DATA FOR REVIEW below:

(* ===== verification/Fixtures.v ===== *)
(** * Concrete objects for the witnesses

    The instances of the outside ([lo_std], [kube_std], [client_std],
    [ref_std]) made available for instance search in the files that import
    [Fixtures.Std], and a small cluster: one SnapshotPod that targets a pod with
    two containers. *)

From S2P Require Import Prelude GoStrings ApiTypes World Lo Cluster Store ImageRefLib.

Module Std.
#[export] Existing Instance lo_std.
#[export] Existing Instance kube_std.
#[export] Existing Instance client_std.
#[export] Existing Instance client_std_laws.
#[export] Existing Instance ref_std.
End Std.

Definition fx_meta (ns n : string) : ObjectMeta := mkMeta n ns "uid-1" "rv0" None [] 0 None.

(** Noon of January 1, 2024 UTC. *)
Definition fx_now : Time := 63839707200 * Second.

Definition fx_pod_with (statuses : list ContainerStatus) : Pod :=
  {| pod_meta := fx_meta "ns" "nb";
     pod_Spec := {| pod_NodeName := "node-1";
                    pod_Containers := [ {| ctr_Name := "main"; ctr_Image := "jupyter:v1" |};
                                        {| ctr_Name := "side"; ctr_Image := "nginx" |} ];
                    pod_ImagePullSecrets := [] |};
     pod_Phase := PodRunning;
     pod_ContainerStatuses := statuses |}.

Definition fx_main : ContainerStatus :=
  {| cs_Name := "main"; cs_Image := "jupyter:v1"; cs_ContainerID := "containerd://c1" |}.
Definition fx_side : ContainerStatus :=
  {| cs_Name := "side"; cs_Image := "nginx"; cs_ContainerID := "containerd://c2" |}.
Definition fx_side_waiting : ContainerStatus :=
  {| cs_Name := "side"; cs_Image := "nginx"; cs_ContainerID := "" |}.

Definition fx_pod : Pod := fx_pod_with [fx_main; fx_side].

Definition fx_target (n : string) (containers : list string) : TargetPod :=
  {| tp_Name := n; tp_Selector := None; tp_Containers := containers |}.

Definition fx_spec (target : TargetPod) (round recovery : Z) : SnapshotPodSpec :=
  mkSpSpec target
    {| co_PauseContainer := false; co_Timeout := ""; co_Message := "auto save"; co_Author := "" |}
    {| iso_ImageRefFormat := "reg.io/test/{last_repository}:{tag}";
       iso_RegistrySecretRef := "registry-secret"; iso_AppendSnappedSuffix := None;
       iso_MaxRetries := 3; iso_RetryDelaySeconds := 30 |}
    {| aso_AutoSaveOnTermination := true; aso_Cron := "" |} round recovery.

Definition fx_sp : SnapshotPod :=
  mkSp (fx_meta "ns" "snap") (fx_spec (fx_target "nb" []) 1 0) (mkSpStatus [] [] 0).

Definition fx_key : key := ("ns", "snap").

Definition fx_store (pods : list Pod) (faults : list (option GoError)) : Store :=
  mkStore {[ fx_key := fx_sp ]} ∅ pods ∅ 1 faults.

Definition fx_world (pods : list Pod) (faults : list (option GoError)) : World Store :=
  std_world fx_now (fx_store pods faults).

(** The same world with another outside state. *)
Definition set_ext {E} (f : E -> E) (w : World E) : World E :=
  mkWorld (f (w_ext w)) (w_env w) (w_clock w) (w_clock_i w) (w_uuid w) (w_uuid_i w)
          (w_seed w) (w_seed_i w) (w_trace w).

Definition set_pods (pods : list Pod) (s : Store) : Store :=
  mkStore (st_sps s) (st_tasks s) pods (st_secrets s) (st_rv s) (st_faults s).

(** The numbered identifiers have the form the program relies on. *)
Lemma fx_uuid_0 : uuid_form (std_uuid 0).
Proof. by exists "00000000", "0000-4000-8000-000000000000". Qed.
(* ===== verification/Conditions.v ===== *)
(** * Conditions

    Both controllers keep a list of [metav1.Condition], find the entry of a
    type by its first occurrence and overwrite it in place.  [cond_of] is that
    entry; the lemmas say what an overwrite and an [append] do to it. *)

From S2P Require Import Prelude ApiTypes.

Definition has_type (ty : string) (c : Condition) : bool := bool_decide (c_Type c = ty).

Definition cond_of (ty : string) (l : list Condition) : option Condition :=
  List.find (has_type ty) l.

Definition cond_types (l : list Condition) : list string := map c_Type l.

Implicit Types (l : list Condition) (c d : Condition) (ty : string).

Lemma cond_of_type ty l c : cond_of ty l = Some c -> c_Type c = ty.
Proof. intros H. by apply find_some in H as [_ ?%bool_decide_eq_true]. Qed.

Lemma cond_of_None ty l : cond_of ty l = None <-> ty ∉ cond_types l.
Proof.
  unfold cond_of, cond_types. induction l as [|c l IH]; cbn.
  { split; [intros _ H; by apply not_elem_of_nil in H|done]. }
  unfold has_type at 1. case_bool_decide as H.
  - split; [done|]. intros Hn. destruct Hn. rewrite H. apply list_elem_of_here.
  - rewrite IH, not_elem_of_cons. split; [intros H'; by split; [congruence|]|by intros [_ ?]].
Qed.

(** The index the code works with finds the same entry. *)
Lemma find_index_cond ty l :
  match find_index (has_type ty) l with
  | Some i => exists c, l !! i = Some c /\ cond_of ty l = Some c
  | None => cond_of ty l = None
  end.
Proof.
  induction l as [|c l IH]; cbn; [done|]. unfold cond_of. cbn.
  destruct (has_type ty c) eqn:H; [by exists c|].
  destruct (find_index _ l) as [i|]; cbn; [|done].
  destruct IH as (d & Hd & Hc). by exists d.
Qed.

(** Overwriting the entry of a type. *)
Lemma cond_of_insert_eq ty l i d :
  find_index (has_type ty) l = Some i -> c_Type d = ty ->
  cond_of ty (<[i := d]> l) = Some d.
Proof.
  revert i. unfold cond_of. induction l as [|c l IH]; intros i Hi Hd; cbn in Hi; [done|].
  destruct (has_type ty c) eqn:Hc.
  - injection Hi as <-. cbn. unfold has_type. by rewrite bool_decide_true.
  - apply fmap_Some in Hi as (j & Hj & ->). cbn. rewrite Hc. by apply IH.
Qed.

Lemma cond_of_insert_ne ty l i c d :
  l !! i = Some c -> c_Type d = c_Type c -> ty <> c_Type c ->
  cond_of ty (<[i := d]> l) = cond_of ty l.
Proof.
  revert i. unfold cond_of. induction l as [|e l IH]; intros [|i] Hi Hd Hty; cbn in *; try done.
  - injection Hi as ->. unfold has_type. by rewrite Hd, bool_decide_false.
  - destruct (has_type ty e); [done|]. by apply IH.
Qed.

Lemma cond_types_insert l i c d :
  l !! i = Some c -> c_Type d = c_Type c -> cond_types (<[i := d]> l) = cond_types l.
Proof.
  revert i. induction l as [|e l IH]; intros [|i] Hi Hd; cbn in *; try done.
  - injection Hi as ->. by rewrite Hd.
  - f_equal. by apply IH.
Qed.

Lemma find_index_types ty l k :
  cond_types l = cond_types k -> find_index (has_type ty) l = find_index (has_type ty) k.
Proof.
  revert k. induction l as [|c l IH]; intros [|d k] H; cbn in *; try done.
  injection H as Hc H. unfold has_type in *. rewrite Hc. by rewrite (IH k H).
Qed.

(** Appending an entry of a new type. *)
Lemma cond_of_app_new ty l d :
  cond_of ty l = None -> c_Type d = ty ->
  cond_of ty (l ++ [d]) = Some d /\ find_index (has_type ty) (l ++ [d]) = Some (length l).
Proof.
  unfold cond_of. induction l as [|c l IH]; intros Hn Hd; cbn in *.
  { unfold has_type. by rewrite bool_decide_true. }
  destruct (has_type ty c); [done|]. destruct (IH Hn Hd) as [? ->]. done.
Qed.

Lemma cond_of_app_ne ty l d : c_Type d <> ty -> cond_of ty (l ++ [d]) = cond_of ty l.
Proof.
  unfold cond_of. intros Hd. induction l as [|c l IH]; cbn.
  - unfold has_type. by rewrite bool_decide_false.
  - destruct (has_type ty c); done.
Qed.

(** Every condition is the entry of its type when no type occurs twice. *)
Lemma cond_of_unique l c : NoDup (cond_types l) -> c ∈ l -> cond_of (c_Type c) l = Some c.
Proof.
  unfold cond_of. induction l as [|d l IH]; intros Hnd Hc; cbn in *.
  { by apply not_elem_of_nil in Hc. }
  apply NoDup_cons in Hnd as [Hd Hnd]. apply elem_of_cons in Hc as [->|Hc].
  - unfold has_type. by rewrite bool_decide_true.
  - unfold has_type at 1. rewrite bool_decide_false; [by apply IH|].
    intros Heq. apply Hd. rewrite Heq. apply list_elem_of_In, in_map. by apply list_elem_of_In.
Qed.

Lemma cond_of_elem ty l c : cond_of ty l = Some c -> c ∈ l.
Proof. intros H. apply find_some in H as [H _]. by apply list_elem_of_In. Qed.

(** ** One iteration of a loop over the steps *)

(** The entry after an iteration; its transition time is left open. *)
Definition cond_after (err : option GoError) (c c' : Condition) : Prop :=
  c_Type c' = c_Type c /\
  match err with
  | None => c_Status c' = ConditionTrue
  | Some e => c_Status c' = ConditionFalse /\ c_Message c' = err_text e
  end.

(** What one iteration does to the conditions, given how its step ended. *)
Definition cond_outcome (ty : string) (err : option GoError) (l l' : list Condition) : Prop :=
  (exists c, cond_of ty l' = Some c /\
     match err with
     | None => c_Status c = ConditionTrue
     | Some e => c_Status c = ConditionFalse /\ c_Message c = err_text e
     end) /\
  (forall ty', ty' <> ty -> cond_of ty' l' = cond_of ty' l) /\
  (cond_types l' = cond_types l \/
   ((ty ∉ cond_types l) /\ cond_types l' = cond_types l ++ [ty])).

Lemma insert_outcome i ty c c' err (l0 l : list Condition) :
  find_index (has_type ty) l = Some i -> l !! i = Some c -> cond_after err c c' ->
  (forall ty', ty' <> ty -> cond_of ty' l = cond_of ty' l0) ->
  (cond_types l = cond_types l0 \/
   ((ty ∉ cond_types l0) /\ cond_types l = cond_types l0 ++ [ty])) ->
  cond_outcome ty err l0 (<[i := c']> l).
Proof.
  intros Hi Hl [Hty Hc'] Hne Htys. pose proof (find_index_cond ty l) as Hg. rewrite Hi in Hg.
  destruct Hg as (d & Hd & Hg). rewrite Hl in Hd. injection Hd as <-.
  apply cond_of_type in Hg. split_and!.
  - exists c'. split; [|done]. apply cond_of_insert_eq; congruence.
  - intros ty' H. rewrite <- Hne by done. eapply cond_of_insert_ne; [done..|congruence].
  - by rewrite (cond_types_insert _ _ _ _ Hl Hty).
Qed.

End of DATA FOR REVIEW.
DATA FOR REVIEW below:

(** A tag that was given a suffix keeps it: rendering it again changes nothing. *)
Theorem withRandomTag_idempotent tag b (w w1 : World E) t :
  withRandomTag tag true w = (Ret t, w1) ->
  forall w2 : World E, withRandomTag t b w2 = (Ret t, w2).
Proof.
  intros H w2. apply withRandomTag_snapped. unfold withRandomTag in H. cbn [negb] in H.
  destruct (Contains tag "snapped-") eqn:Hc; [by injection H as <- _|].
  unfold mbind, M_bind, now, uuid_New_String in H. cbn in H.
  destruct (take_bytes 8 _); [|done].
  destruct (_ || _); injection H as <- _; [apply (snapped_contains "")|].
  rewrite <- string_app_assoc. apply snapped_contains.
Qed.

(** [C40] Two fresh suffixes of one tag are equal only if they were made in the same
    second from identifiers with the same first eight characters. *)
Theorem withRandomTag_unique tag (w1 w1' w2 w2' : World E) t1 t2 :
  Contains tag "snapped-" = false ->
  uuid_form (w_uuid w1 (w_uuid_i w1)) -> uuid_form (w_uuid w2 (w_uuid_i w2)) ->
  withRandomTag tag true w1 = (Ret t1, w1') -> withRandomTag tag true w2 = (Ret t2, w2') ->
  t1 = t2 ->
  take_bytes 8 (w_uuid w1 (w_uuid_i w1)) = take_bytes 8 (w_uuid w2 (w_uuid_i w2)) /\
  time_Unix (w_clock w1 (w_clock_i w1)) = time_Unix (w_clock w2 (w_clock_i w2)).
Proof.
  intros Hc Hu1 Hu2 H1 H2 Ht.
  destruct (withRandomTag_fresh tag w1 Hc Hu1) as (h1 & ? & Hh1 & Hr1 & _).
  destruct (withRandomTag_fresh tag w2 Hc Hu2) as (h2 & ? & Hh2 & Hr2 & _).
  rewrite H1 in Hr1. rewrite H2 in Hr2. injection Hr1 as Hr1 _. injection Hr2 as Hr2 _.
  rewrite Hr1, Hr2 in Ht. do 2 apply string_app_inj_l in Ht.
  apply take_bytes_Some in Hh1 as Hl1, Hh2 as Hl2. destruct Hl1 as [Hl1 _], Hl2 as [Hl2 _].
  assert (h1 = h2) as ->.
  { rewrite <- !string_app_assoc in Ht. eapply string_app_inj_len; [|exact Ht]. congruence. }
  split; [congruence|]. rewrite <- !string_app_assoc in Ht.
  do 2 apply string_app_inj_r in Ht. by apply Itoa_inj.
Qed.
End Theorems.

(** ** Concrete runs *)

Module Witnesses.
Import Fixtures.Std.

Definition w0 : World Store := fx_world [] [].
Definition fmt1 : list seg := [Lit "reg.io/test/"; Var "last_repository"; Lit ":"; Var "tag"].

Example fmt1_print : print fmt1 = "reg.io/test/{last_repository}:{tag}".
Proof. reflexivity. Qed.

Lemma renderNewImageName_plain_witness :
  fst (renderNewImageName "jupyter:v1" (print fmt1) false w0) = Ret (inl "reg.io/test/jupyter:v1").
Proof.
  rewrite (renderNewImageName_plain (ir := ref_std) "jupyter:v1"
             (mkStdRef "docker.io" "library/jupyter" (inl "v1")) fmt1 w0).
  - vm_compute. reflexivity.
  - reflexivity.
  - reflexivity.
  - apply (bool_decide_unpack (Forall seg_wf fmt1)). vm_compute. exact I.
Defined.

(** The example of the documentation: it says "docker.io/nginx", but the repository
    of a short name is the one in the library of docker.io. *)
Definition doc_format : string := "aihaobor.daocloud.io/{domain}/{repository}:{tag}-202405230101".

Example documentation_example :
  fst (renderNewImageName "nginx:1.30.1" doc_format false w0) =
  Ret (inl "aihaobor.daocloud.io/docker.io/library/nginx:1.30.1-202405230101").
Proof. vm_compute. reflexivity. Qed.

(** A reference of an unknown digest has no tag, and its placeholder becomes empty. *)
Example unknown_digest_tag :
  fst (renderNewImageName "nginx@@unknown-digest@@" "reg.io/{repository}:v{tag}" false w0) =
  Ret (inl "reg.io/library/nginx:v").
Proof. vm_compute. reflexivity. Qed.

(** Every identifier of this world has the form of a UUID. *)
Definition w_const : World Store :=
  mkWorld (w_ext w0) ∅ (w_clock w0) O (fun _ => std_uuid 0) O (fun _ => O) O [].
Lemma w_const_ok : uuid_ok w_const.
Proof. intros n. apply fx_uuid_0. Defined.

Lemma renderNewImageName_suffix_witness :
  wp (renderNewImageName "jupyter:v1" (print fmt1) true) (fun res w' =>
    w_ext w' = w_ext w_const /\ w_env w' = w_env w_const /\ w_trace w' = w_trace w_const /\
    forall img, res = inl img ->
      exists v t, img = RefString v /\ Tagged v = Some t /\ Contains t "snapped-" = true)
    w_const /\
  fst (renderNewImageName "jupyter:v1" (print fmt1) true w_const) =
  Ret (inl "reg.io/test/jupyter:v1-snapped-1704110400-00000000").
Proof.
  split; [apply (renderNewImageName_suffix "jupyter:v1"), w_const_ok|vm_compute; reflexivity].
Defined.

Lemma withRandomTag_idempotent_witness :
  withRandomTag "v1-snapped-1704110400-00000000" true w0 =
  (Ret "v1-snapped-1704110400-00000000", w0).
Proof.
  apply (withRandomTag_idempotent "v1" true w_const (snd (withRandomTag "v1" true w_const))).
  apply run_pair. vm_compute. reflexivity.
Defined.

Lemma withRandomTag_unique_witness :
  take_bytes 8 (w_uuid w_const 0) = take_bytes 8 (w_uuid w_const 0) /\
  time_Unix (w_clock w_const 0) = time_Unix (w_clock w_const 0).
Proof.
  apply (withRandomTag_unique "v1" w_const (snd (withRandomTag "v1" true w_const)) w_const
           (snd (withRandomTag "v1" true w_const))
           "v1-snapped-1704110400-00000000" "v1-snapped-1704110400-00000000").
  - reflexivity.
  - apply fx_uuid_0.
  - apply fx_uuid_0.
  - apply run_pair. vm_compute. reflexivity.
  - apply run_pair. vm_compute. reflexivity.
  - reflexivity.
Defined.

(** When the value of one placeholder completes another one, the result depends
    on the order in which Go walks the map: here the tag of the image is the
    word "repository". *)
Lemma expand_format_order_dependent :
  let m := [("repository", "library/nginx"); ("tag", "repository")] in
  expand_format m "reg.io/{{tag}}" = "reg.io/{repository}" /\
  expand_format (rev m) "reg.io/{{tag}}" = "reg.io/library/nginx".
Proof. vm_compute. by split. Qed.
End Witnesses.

End of DATA FOR REVIEW.
DATA FOR REVIEW below:

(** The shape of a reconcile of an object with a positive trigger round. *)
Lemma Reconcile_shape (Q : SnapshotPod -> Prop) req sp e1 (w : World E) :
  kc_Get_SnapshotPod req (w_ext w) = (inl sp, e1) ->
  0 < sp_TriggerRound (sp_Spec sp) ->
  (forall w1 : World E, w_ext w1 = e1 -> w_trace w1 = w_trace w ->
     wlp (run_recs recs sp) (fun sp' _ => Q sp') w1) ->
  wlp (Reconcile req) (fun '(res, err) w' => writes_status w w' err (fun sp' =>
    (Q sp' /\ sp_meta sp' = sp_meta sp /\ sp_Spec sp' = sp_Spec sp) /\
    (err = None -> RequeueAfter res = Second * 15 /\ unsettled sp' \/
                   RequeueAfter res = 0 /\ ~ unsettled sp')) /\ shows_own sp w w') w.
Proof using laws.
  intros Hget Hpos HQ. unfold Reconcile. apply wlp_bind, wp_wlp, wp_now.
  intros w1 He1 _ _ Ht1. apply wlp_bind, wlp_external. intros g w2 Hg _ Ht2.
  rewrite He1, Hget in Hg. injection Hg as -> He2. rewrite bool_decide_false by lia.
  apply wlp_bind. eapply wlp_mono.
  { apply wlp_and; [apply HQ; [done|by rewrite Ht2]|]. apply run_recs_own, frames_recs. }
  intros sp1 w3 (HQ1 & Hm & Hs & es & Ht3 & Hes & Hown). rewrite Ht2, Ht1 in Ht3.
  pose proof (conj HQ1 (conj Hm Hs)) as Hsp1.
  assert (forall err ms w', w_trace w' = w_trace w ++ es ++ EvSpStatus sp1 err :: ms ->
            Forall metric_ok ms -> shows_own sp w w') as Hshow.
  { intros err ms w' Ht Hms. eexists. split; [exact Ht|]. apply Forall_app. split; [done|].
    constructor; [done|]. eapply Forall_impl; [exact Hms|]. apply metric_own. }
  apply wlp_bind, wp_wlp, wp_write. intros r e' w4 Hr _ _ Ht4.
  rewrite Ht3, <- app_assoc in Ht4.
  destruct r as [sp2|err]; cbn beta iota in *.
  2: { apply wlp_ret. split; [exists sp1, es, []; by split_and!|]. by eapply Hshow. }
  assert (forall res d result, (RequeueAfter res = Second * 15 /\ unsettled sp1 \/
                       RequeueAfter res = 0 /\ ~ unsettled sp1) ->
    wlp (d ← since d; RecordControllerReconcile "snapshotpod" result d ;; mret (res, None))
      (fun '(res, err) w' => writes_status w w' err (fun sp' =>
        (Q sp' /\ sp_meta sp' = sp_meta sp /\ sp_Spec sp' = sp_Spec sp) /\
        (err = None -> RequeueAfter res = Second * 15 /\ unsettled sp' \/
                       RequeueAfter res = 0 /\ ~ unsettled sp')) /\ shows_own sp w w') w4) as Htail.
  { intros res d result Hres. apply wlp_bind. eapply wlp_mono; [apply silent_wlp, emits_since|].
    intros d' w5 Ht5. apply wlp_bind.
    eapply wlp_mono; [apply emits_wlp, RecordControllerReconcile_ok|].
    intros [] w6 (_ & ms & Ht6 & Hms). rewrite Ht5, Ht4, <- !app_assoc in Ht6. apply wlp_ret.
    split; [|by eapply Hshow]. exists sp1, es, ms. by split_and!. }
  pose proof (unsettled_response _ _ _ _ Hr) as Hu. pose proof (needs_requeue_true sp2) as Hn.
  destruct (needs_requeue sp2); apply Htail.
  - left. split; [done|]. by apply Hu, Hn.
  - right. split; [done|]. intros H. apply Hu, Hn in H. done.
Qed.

End of DATA FOR REVIEW.

### TASK INSTRUCTIONS
All lines holding the word "mkStore" must be found in the listing and copied.

### RESULT OF THE TASK
  mkStore {[ fx_key := fx_sp ]} ∅ pods ∅ 1 faults.
  mkStore (st_sps s) (st_tasks s) pods (st_secrets s) (st_rv s) (st_faults s).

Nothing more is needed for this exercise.